Task details → Each line in the records that mentions the word "eapply" needs to be listed.

Data for processing →
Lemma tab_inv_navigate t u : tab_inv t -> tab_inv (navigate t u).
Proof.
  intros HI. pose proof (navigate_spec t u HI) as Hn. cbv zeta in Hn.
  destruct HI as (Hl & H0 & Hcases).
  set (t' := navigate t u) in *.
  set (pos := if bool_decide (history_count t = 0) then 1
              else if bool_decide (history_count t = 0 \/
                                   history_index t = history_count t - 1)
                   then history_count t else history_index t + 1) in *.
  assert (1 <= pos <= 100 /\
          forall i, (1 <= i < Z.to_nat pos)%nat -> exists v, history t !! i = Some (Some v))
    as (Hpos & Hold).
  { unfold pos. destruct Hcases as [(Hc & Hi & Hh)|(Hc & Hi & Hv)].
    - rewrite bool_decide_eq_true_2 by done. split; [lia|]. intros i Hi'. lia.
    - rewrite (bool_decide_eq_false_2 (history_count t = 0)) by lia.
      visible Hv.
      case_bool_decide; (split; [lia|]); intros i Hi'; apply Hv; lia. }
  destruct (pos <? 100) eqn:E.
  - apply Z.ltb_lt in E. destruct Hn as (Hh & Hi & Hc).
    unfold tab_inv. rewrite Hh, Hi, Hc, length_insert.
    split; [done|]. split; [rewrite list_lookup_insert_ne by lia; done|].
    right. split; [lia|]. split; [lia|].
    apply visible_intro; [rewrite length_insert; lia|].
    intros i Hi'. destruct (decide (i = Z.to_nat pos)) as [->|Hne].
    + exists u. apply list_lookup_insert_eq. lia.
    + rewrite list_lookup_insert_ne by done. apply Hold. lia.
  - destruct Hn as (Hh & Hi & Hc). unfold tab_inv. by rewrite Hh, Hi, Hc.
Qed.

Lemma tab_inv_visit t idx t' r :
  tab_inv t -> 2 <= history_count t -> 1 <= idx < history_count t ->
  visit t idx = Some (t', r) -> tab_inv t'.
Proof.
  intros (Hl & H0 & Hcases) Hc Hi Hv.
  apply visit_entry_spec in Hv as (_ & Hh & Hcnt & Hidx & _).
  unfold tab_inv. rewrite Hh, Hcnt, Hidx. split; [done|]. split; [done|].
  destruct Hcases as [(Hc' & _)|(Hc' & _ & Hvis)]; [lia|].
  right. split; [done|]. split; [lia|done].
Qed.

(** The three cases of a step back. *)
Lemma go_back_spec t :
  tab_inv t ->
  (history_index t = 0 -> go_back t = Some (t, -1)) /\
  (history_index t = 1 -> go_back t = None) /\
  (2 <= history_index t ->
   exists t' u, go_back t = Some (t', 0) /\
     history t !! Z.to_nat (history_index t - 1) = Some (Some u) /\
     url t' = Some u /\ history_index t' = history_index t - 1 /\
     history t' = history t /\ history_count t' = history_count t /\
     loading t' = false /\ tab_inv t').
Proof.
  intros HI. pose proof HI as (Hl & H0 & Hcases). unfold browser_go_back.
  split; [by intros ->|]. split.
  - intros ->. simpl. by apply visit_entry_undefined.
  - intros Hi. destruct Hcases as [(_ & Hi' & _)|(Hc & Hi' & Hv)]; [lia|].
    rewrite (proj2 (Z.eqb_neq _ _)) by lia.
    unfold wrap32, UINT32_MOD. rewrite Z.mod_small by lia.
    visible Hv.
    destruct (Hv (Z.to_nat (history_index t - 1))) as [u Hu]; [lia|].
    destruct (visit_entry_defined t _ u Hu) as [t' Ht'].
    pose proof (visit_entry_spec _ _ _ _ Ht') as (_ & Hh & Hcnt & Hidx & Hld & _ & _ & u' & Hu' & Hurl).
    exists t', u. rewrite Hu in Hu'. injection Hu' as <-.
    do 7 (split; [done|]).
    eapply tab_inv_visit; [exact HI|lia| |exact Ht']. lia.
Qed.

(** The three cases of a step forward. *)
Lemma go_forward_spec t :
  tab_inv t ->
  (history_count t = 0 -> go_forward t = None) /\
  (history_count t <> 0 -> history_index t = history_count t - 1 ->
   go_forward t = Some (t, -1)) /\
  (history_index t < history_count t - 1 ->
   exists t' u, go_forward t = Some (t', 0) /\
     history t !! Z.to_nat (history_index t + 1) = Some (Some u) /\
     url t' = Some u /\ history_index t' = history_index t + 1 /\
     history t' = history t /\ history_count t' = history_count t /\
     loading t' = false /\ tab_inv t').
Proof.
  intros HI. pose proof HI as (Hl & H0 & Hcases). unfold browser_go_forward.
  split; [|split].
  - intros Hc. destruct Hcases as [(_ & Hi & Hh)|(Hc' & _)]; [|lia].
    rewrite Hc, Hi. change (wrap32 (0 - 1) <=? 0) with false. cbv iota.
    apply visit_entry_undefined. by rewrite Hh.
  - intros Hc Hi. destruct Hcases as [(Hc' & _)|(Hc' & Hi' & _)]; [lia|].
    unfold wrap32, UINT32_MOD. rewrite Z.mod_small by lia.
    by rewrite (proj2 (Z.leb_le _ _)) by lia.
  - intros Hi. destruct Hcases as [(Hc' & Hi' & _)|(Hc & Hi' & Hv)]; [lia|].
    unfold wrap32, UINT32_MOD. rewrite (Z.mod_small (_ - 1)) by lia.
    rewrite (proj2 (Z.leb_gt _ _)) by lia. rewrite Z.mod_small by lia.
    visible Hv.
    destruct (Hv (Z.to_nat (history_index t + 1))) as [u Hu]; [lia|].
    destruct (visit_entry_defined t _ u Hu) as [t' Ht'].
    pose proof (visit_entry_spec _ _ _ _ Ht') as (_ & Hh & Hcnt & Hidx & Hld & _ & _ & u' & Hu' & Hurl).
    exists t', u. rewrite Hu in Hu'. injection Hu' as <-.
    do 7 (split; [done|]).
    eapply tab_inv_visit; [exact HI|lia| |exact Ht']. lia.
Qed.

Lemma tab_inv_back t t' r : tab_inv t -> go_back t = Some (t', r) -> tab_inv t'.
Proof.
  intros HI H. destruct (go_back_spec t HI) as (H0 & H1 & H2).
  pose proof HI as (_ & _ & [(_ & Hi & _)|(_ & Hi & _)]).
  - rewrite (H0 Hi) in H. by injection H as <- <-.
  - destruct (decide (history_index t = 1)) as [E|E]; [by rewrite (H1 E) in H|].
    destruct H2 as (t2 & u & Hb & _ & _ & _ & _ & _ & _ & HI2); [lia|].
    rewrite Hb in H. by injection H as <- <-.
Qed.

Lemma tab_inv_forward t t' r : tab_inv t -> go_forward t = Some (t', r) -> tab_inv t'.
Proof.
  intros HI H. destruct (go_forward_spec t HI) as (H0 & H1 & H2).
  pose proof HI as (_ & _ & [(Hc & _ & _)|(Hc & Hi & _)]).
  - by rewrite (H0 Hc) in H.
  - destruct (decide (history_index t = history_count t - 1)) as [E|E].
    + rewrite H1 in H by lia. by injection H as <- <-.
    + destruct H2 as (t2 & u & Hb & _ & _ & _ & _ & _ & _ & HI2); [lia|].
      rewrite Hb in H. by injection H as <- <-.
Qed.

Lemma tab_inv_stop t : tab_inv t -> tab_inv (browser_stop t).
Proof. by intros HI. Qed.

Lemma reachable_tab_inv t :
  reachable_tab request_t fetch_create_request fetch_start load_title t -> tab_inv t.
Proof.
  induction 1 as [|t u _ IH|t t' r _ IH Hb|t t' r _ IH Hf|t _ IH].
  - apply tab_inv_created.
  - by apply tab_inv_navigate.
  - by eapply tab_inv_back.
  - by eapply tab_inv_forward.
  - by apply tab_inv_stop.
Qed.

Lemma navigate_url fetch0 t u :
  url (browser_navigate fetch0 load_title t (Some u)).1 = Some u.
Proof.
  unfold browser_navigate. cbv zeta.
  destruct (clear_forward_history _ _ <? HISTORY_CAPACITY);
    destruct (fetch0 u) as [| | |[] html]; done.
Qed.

Response →
    eapply tab_inv_visit; [exact HI|lia| |exact Ht']. lia.
    eapply tab_inv_visit; [exact HI|lia| |exact Ht']. lia.
  - by eapply tab_inv_back.
  - by eapply tab_inv_forward.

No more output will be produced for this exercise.